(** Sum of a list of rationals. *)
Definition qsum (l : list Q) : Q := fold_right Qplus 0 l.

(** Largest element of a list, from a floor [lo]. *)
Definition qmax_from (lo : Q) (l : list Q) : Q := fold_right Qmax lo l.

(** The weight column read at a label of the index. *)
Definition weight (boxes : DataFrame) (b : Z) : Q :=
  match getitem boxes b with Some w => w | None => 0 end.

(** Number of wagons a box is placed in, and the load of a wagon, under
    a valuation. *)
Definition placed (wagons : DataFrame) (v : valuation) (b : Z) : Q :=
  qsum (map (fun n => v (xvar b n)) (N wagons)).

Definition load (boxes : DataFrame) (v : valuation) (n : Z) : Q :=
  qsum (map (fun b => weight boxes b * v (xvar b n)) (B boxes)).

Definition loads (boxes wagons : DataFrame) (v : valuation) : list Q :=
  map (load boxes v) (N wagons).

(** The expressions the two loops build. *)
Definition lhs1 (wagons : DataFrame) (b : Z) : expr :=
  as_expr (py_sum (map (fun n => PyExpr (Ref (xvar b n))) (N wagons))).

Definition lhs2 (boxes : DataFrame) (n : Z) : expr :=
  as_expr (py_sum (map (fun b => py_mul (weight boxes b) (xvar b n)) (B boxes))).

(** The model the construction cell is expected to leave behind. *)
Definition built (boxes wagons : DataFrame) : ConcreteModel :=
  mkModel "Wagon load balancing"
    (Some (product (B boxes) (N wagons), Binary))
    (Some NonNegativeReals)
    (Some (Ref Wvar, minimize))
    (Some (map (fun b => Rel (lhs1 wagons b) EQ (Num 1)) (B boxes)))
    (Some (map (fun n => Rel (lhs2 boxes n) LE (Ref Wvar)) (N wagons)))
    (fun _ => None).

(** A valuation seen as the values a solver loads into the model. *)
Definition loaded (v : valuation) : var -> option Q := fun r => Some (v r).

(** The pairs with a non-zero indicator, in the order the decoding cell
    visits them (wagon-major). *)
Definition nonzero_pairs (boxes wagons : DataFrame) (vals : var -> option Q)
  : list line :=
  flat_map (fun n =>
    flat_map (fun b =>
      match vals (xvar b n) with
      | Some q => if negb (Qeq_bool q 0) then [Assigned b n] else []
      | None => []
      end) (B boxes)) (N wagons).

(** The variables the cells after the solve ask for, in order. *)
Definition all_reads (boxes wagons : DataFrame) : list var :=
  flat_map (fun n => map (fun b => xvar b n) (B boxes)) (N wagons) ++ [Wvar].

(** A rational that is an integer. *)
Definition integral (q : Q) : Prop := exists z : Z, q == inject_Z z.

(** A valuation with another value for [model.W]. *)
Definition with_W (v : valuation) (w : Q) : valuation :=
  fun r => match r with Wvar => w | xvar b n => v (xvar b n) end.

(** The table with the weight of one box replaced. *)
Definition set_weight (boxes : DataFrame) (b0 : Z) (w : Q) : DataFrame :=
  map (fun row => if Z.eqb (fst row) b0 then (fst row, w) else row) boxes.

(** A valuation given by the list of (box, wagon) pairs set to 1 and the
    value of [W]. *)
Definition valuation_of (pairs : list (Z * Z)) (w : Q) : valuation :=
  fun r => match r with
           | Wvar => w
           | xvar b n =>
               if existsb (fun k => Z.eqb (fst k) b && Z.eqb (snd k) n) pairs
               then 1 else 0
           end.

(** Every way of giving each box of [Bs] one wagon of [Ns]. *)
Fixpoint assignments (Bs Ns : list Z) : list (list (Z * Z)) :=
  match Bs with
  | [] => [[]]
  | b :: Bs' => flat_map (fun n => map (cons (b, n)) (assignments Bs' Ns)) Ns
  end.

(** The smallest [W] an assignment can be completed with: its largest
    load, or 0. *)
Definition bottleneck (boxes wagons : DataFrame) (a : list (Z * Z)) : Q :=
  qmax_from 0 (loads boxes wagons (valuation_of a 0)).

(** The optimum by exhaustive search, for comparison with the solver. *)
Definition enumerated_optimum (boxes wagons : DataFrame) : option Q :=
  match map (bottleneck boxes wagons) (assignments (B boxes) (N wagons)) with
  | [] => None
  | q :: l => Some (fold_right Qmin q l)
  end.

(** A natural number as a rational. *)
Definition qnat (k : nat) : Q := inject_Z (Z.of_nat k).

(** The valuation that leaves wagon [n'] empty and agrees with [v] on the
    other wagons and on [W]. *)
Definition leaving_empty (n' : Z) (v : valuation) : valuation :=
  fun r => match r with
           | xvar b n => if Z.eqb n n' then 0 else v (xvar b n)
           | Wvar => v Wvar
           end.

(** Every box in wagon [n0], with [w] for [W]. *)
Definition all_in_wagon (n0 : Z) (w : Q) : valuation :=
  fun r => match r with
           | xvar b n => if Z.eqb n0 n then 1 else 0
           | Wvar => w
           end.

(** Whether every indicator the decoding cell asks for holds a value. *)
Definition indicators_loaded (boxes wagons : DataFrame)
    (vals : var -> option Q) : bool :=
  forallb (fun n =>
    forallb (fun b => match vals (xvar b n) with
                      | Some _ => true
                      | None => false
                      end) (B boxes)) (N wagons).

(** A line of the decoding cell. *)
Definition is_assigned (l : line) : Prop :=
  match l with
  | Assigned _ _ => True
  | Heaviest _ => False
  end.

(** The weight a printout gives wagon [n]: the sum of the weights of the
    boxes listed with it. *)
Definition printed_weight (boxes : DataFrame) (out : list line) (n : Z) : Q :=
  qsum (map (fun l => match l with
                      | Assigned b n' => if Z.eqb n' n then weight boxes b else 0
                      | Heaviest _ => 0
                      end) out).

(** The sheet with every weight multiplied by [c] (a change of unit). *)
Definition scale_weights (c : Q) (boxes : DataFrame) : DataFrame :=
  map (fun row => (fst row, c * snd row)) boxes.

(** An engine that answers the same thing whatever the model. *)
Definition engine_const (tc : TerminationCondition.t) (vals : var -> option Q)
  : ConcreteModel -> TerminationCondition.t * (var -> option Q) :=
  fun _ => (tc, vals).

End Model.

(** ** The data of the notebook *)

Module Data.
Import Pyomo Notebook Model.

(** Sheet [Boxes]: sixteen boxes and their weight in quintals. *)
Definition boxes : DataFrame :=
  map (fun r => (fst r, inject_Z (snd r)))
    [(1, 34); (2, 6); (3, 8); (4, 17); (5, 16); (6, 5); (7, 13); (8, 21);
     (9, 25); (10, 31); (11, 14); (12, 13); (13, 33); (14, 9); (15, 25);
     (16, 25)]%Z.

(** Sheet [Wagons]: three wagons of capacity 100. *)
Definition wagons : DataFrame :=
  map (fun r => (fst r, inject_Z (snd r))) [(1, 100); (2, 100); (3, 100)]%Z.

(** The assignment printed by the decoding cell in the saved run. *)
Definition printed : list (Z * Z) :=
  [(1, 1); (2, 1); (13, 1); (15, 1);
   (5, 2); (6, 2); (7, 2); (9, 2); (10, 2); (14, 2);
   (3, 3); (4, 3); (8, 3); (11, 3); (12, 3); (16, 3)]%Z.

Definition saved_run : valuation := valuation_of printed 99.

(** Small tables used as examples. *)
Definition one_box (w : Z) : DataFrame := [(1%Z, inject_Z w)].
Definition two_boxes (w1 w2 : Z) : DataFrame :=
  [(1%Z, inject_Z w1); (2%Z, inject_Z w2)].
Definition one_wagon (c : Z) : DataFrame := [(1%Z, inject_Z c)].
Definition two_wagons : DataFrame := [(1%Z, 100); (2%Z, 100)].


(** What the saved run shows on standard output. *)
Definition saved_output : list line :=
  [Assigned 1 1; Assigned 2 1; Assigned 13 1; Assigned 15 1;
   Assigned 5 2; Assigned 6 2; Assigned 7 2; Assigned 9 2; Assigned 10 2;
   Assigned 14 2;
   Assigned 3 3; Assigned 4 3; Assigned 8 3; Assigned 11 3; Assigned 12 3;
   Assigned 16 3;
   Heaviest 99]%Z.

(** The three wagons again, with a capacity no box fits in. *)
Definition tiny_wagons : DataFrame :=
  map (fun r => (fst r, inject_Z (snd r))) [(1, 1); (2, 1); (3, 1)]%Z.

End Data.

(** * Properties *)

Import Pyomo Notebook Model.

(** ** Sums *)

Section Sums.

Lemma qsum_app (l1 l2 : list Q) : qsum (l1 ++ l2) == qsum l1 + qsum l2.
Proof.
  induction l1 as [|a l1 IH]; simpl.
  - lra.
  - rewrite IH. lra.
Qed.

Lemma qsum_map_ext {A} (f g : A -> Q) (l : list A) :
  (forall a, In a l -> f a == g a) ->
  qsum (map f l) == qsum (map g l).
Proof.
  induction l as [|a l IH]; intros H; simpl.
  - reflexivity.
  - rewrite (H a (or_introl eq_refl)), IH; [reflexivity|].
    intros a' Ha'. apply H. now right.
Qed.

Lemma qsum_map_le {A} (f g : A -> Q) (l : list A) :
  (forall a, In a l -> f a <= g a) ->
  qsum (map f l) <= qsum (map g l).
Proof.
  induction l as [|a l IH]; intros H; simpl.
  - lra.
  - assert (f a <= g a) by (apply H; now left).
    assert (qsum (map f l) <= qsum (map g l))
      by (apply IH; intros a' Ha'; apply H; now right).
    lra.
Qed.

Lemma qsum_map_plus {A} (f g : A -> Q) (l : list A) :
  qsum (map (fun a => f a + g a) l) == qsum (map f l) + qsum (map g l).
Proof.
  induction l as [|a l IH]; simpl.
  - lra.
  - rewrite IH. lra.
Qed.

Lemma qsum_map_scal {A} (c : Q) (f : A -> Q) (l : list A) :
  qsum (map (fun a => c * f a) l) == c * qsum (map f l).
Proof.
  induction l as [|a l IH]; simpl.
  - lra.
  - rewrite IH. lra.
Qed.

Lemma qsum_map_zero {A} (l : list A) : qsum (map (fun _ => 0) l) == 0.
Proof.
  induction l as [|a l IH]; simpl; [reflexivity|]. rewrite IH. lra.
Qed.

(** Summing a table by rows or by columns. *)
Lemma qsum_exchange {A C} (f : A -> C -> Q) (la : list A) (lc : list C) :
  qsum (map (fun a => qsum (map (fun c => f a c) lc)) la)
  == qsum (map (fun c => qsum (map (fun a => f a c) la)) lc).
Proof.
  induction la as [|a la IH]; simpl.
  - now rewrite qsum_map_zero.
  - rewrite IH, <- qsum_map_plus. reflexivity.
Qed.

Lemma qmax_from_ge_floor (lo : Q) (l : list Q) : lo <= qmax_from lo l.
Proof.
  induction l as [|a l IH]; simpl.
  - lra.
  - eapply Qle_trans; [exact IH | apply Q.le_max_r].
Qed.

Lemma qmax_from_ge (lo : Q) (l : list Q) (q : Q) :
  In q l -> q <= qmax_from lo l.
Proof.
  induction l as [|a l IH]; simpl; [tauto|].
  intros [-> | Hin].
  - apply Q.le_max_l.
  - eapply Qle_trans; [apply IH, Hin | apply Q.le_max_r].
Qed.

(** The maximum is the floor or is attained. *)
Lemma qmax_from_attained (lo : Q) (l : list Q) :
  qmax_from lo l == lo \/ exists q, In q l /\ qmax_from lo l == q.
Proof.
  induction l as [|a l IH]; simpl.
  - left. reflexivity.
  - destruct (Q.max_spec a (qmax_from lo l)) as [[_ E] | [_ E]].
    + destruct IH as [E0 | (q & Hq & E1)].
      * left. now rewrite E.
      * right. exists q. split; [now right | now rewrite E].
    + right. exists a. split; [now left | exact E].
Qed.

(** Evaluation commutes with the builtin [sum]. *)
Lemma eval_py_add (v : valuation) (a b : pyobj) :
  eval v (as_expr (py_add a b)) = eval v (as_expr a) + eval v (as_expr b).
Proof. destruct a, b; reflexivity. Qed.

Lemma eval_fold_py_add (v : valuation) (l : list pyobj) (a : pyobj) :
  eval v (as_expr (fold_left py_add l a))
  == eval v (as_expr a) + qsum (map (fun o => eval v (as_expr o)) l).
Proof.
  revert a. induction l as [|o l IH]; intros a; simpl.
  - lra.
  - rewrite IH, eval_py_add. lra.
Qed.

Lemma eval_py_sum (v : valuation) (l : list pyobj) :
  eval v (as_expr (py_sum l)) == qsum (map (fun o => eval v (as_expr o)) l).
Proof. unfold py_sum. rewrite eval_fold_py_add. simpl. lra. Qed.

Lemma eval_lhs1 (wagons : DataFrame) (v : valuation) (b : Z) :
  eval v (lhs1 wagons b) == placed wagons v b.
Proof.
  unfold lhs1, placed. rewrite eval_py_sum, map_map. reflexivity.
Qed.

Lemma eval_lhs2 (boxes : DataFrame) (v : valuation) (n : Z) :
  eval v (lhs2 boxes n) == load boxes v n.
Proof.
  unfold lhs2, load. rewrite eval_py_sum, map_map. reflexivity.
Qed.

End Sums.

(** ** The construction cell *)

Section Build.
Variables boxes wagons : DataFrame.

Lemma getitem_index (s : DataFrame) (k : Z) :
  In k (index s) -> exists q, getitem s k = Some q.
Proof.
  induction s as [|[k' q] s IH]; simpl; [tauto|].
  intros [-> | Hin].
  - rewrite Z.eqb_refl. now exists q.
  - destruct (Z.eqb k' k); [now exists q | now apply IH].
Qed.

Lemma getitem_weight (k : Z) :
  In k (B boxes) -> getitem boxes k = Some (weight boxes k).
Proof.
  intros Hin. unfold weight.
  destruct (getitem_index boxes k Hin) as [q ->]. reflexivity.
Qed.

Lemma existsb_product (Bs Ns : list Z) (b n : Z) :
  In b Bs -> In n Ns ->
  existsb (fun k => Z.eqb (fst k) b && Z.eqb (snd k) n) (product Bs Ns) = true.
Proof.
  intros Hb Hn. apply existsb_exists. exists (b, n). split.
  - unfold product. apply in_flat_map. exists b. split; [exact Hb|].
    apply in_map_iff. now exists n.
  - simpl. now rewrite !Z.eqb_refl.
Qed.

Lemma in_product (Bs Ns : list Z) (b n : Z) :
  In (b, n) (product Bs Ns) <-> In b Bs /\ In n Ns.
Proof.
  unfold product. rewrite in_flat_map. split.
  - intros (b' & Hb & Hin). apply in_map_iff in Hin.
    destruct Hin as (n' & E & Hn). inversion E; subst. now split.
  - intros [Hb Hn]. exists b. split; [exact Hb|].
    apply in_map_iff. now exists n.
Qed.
______
◆ **What you will do**
From the line holding "Lemma existsb_product (Bs" to the last line of the entries above, restate each line exactly; include both ends and omit everything else.

◆ **Response for this exercise**
Lemma existsb_product (Bs Ns : list Z) (b n : Z) :
  In b Bs -> In n Ns ->
  existsb (fun k => Z.eqb (fst k) b && Z.eqb (snd k) n) (product Bs Ns) = true.
Proof.
  intros Hb Hn. apply existsb_exists. exists (b, n). split.
  - unfold product. apply in_flat_map. exists b. split; [exact Hb|].
    apply in_map_iff. now exists n.
  - simpl. now rewrite !Z.eqb_refl.
Qed.

Lemma in_product (Bs Ns : list Z) (b n : Z) :
  In (b, n) (product Bs Ns) <-> In b Bs /\ In n Ns.
Proof.
  unfold product. rewrite in_flat_map. split.
  - intros (b' & Hb & Hin). apply in_map_iff in Hin.
    destruct Hin as (n' & E & Hn). inversion E; subst. now split.
  - intros [Hb Hn]. exists b. split; [exact Hb|].
    apply in_map_iff. now exists n.
Qed.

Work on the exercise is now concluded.